A review of the MRI data of 70 patients found that the main abnormality in the first week after SCI was a long T2 signal around the center of the spinal cord, accompanied by swelling. In addition, sagittal images of 65 patients showed long T2W signals involving more than three vertebrae, most of which were located from T8–10 to the conus medullary, which sometimes included another long signal of the upper thoracic spine, mostly involving the T3–5 vertebrae corresponding to a poor blood supply. Two studies conducted by Bolton [17] and Zülch [18] pointed out that T4 and L1 were sensitive to ischemia, while Dommisse [19] found that the spinal canal is narrowest between T4 and T9, which results in an inadequate blood supply. Moreover, a 2013 imaging study conducted by Nakamoto et al. [20] of 23 patients with surfer’s myelopathy described “pencil-like” long T2 signals from the midthoracic spinal cord (T5–10) to the conus medullary. The abnormal range involved three to seven and a half vertebrae, which was accompanied by enlargement of the conus medullary, similar to the patients in the present study. More importantly, the late stage of ischemia was characterized by spinal cord atrophy. In the present study, spinal cord atrophy below the site of injury was found in 45 patients (64.3%) at more than 3 months after the injury. The levels of spinal cord edema during the early stage of injury and subsequent atrophy were concentrated between T8 and T10, which was the area of the spinal cord with a poor blood supply.

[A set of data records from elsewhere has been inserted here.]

Lemma nodeToPods_pod e n pod : pod_in (map_get ∅ (nodeToPods e) n) pod ↔ backs e n pod.
Proof.
  unfold nodeToPods.
  rewrite (foldl_subsets (λ m, pod_in (map_get ∅ m n) pod)
    (λ a, ∃ ref, complete_ref a = Some ref ∧ ad_NodeName a = Some n ∧ or_Name ref = pod)).
  - unfold backs, pod_in. split; [|naive_solver]. intros [(k & s & Hk & _)|?]; [|naive_solver]. done.
  - intros m a. unfold group_address. destruct (complete_ref a) as [ref|]; [|naive_solver].
    destruct (ad_NodeName a) as [n'|]; [|naive_solver]. rewrite map_get_insert. case_decide; [subst n'|naive_solver].
    unfold pod_in at 1. setoid_rewrite lookup_insert_Some. unfold pod_in, map_get. split.
    + intros (k & s & [[<- <-]|[Hne Hk]] & Hp); [|left; eauto].
      apply elem_of_union in Hp as [->%elem_of_singleton|Hp]; [right; eauto|].
      destruct (_ !! or_Namespace ref) eqn:Hr; [left; eauto|set_solver].
    + intros [(k & s & Hk & Hp)|(? & [= <-] & _ & <-)].
      * destruct (decide (or_Namespace ref = k)) as [<-|]; [|naive_solver].
        eexists _, _. split; [left; split; reflexivity|]. rewrite Hk. set_solver.
      * eexists _, _. split; [left; split; reflexivity|]. set_solver.
Qed.

Lemma nodeToPods_node e n : is_Some (nodeToPods e !! n) ↔ has_node e n.
Proof.
  unfold nodeToPods. rewrite (foldl_subsets (λ m, is_Some (m !! n)) (λ a, is_Some (complete_ref a) ∧ ad_NodeName a = Some n)).
  - unfold has_node, backs. split.
    + intros [[? ?]|(a & Ha & [ref ?] & ?)]; [done|]. eauto 10.
    + intros (? & a & ref & ? & ? & ? & _). right. eauto.
  - intros m a. unfold group_address. destruct (complete_ref a) as [ref|]; [|split; [by left|]; intros [?|[[? ?] _]]; done].
    destruct (ad_NodeName a) as [n'|]; [|naive_solver]. rewrite lookup_insert_is_Some'. naive_solver.
Qed.

Lemma map_jobs_spec {R : GoRuntime} e : NoDup (map_jobs e).*1 ∧
  (∀ n a, (n, a) ∈ map_jobs e → has_node e n ∧ ∃ ns, a = Some ns ∧ ∀ pod, pod_in ns pod ↔ backs e n pod) ∧
  (∀ n, has_node e n → n ∈ (map_jobs e).*1).
Proof.
  assert ((map_jobs e).*1 = (range (nodeToPods e)).*1) as Hf by (unfold map_jobs; by rewrite <- list_fmap_compose).
  split_and!.
  - rewrite Hf. apply NoDup_range_fst.
  - intros n a ([n' ns] & [= -> ->] & Hin%elem_of_range)%list_elem_of_fmap. cbn. split.
    + apply nodeToPods_node. eauto.
    + exists ns. split; [done|]. intros pod. rewrite <- nodeToPods_pod. unfold map_get. by rewrite Hin.
  - intros n [ns Hn]%nodeToPods_node. rewrite Hf. apply list_elem_of_fmap. exists (n, ns). split; [done|]. by apply elem_of_range.
Qed.

(** What a job leaves: the service has, of the namespace's pods, those that it
    is given. *)
Definition given (a : option MapStringSet) (pod : string) : Prop := match a with Some ns => pod_in ns pod | None => False end.
Definition replaced (ns svc : string) (a : option MapStringSet) (m m' : NamespacesPodsStringsSet) : Prop :=
  ∀ ns' pod svc', svc' ∈ svcs_at m' ns' pod ↔
    if decide (ns' = ns ∧ svc' = svc) then given a pod else svc' ∈ svcs_at m ns' pod.

Section jobs_laws.
Context {R : GoRuntime}.

Lemma remap_replaced ns svc nsm b : replaced ns svc (Some nsm) (Services b) (Services (remap ns svc nsm b)).
Proof.
  intros ns' pod svc'. unfold remap. cbn [Services with_services].
  rewrite (foldl_adds (λ m, svc' ∈ svcs_at m ns' pod) (λ x : string * gset string, pod ∈ x.2 ∧ ns' = ns ∧ svc' = svc)).
  - assert ((∃ x, x ∈ range nsm ∧ pod ∈ x.2 ∧ ns' = ns ∧ svc' = svc) ↔ given (Some nsm) pod ∧ ns' = ns ∧ svc' = svc) as ->.
    { cbn. unfold pod_in. split.
      - intros ([k s] & Hk%elem_of_range & Hp & Hn). eauto.
      - intros [(k & s & Hk & Hp) Hn]. exists (k, s). by rewrite elem_of_range. }
    rewrite svcs_at_Delete. destruct (decide (ns' = ns)) as [->|]; [|rewrite decide_False by tauto; tauto].
    rewrite elem_of_difference. cbn [list_to_set]. destruct (decide (svc' = svc)) as [->|].
    + rewrite decide_True by done. set_solver.
    + rewrite decide_False by tauto. set_solver.
  - intros m [k s]. cbn [snd].
    rewrite (foldl_adds (λ m, svc' ∈ svcs_at m ns' pod) (λ p, p = pod ∧ ns' = ns ∧ svc' = svc)).
    + setoid_rewrite elem_of_visit. naive_solver.
    + intros m' p. rewrite svcs_at_Set. case_decide; destruct_and?; subst; set_solver.
Qed.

Characteristics of ischemia could also be found on axial T2WIs in the present study. SCIs of seven patients had a BASIC score of 1 with a typical “snake-eye” sign or “butterfly-like” gray matter enhancement. Fifty-seven patients had a BASIC score of 2, which involved the central gray matter and adjacent white matter, but not the peripheral white matter. These changes are consistent with the characteristics of spinal cord ischemia [21, 22]. In support of this view, Thompson [23] summarized the phenomenon of central necrosis and the involvement of the adjacent white matter, but not the peripheral white matter, and proposed that the gray matter is the most susceptible to ischemia, followed by the adjacent white matter, while the peripheral white matter is least susceptible. A 2005 imaging study conducted by Ishizawa et al. [22] described “ring-like” changes caused by ischemia, as further confirmed by Wang et al. [24], which were closely related to the anatomy of the blood vessels supplying the spinal cord. In this scenario, the anterior spinal artery fed the sulcus artery to supply the gray matter, as well as the lateral and base of the posterior white matter, while the peripheral white matter was supplied by the pial and coronary arteries. The intermediate region between the central and peripheral areas is a watershed that is supplied by the end of the two systems.

In conclusion, the pathological mechanism underlying SCI caused by performing a back-bend during dancing may be due to spinal cord ischemia caused by extreme dorsal extension. Notably, the incidence of SCI in China has continued to gradually increase over the past two decades, and has resulted in substantial medical and social burdens. Hence, it is urgent to prevent the occurrence and avoid aggravation of such injuries by emphasizing that hyperextension training during dancing should be done gradually with adequate protection. Also, if a dancer experiences a fall while performing a back-bend and then complains of being unwell, the individual should be advised to lie down and stop training in order to avoid further damage.